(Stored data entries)
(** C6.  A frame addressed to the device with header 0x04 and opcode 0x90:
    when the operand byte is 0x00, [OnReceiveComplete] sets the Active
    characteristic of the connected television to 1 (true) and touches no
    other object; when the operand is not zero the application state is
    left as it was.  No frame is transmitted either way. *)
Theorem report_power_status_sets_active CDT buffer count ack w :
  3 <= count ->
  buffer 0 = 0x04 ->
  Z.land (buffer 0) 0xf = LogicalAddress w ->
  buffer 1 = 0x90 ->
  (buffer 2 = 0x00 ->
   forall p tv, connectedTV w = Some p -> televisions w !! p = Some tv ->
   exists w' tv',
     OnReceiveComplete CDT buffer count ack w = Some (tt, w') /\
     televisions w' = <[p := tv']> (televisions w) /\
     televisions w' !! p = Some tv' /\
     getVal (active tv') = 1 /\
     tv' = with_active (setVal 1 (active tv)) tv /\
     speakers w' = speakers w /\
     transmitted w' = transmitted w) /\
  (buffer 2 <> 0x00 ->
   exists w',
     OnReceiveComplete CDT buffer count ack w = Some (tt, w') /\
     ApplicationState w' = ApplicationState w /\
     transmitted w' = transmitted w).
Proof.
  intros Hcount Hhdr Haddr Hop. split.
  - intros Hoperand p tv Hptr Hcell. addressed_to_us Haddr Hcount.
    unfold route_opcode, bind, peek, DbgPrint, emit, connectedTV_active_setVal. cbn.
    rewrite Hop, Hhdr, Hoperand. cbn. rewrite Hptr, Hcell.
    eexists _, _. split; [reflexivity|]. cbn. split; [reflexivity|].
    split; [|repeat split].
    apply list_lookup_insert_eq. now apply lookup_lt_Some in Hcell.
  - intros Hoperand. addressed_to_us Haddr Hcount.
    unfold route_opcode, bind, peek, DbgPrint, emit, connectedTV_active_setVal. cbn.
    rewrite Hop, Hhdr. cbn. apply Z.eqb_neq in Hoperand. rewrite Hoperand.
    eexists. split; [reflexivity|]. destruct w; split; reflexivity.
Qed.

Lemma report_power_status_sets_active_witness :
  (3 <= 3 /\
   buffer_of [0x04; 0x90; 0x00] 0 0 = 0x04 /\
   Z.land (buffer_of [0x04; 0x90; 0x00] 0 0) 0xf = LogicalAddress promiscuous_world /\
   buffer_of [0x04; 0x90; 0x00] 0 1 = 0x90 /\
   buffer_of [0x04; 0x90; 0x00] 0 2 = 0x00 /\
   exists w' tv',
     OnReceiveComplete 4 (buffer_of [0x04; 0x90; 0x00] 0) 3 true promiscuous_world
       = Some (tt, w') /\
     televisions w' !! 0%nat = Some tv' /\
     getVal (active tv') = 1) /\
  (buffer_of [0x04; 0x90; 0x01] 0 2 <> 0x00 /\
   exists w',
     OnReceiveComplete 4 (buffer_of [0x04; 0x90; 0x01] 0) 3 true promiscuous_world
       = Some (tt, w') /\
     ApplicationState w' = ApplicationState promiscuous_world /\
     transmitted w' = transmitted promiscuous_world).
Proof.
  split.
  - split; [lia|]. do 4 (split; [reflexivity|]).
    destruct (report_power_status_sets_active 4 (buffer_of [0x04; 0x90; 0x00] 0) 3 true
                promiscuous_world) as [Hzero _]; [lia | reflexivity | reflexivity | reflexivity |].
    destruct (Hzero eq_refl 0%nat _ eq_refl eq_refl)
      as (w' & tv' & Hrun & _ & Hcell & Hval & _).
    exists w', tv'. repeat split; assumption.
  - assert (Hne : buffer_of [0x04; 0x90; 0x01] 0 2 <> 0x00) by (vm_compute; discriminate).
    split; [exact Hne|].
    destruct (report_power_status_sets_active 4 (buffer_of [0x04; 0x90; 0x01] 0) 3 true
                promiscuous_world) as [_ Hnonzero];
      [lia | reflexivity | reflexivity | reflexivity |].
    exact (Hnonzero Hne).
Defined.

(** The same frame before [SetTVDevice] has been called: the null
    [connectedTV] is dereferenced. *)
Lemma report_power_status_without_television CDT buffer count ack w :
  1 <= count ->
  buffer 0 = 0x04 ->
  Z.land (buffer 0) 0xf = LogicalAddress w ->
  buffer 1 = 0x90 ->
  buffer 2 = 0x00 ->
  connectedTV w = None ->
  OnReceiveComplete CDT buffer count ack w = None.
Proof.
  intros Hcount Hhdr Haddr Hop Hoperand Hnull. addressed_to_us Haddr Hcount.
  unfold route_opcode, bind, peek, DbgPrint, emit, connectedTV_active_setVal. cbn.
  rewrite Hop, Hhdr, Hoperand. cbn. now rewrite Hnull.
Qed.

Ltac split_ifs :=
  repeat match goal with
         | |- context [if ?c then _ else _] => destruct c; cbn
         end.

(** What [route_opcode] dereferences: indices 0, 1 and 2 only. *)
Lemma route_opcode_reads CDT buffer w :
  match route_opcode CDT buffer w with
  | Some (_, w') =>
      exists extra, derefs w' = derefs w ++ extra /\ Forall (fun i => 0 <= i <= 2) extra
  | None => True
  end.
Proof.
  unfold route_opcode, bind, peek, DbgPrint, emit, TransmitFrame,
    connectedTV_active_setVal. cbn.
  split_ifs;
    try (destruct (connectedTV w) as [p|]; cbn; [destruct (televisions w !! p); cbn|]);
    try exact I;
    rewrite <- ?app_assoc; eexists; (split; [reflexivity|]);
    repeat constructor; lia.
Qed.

■ **Task description**
Retype each line of the data exactly as it reads.

■ **Output for this exercise**
(** C6.  A frame addressed to the device with header 0x04 and opcode 0x90:
    when the operand byte is 0x00, [OnReceiveComplete] sets the Active
    characteristic of the connected television to 1 (true) and touches no
    other object; when the operand is not zero the application state is
    left as it was.  No frame is transmitted either way. *)
Theorem report_power_status_sets_active CDT buffer count ack w :
  3 <= count ->
  buffer 0 = 0x04 ->
  Z.land (buffer 0) 0xf = LogicalAddress w ->
  buffer 1 = 0x90 ->
  (buffer 2 = 0x00 ->
   forall p tv, connectedTV w = Some p -> televisions w !! p = Some tv ->
   exists w' tv',
     OnReceiveComplete CDT buffer count ack w = Some (tt, w') /\
     televisions w' = <[p := tv']> (televisions w) /\
     televisions w' !! p = Some tv' /\
     getVal (active tv') = 1 /\
     tv' = with_active (setVal 1 (active tv)) tv /\
     speakers w' = speakers w /\
     transmitted w' = transmitted w) /\
  (buffer 2 <> 0x00 ->
   exists w',
     OnReceiveComplete CDT buffer count ack w = Some (tt, w') /\
     ApplicationState w' = ApplicationState w /\
     transmitted w' = transmitted w).
Proof.
  intros Hcount Hhdr Haddr Hop. split.
  - intros Hoperand p tv Hptr Hcell. addressed_to_us Haddr Hcount.
    unfold route_opcode, bind, peek, DbgPrint, emit, connectedTV_active_setVal. cbn.
    rewrite Hop, Hhdr, Hoperand. cbn. rewrite Hptr, Hcell.
    eexists _, _. split; [reflexivity|]. cbn. split; [reflexivity|].
    split; [|repeat split].
    apply list_lookup_insert_eq. now apply lookup_lt_Some in Hcell.
  - intros Hoperand. addressed_to_us Haddr Hcount.
    unfold route_opcode, bind, peek, DbgPrint, emit, connectedTV_active_setVal. cbn.
    rewrite Hop, Hhdr. cbn. apply Z.eqb_neq in Hoperand. rewrite Hoperand.
    eexists. split; [reflexivity|]. destruct w; split; reflexivity.
Qed.

Lemma report_power_status_sets_active_witness :
  (3 <= 3 /\
   buffer_of [0x04; 0x90; 0x00] 0 0 = 0x04 /\
   Z.land (buffer_of [0x04; 0x90; 0x00] 0 0) 0xf = LogicalAddress promiscuous_world /\
   buffer_of [0x04; 0x90; 0x00] 0 1 = 0x90 /\
   buffer_of [0x04; 0x90; 0x00] 0 2 = 0x00 /\
   exists w' tv',
     OnReceiveComplete 4 (buffer_of [0x04; 0x90; 0x00] 0) 3 true promiscuous_world
       = Some (tt, w') /\
     televisions w' !! 0%nat = Some tv' /\
     getVal (active tv') = 1) /\
  (buffer_of [0x04; 0x90; 0x01] 0 2 <> 0x00 /\
   exists w',
     OnReceiveComplete 4 (buffer_of [0x04; 0x90; 0x01] 0) 3 true promiscuous_world
       = Some (tt, w') /\
     ApplicationState w' = ApplicationState promiscuous_world /\
     transmitted w' = transmitted promiscuous_world).
Proof.
  split.
  - split; [lia|]. do 4 (split; [reflexivity|]).
    destruct (report_power_status_sets_active 4 (buffer_of [0x04; 0x90; 0x00] 0) 3 true
                promiscuous_world) as [Hzero _]; [lia | reflexivity | reflexivity | reflexivity |].
    destruct (Hzero eq_refl 0%nat _ eq_refl eq_refl)
      as (w' & tv' & Hrun & _ & Hcell & Hval & _).
    exists w', tv'. repeat split; assumption.
  - assert (Hne : buffer_of [0x04; 0x90; 0x01] 0 2 <> 0x00) by (vm_compute; discriminate).
    split; [exact Hne|].
    destruct (report_power_status_sets_active 4 (buffer_of [0x04; 0x90; 0x01] 0) 3 true
                promiscuous_world) as [_ Hnonzero];
      [lia | reflexivity | reflexivity | reflexivity |].
    exact (Hnonzero Hne).
Defined.

(** The same frame before [SetTVDevice] has been called: the null
    [connectedTV] is dereferenced. *)
Lemma report_power_status_without_television CDT buffer count ack w :
  1 <= count ->
  buffer 0 = 0x04 ->
  Z.land (buffer 0) 0xf = LogicalAddress w ->
  buffer 1 = 0x90 ->
  buffer 2 = 0x00 ->
  connectedTV w = None ->
  OnReceiveComplete CDT buffer count ack w = None.
Proof.
  intros Hcount Hhdr Haddr Hop Hoperand Hnull. addressed_to_us Haddr Hcount.
  unfold route_opcode, bind, peek, DbgPrint, emit, connectedTV_active_setVal. cbn.
  rewrite Hop, Hhdr, Hoperand. cbn. now rewrite Hnull.
Qed.

Ltac split_ifs :=
  repeat match goal with
         | |- context [if ?c then _ else _] => destruct c; cbn
         end.

(** What [route_opcode] dereferences: indices 0, 1 and 2 only. *)
Lemma route_opcode_reads CDT buffer w :
  match route_opcode CDT buffer w with
  | Some (_, w') =>
      exists extra, derefs w' = derefs w ++ extra /\ Forall (fun i => 0 <= i <= 2) extra
  | None => True
  end.
Proof.
  unfold route_opcode, bind, peek, DbgPrint, emit, TransmitFrame,
    connectedTV_active_setVal. cbn.
  split_ifs;
    try (destruct (connectedTV w) as [p|]; cbn; [destruct (televisions w !! p); cbn|]);
    try exact I;
    rewrite <- ?app_assoc; eexists; (split; [reflexivity|]);
    repeat constructor; lia.
Qed.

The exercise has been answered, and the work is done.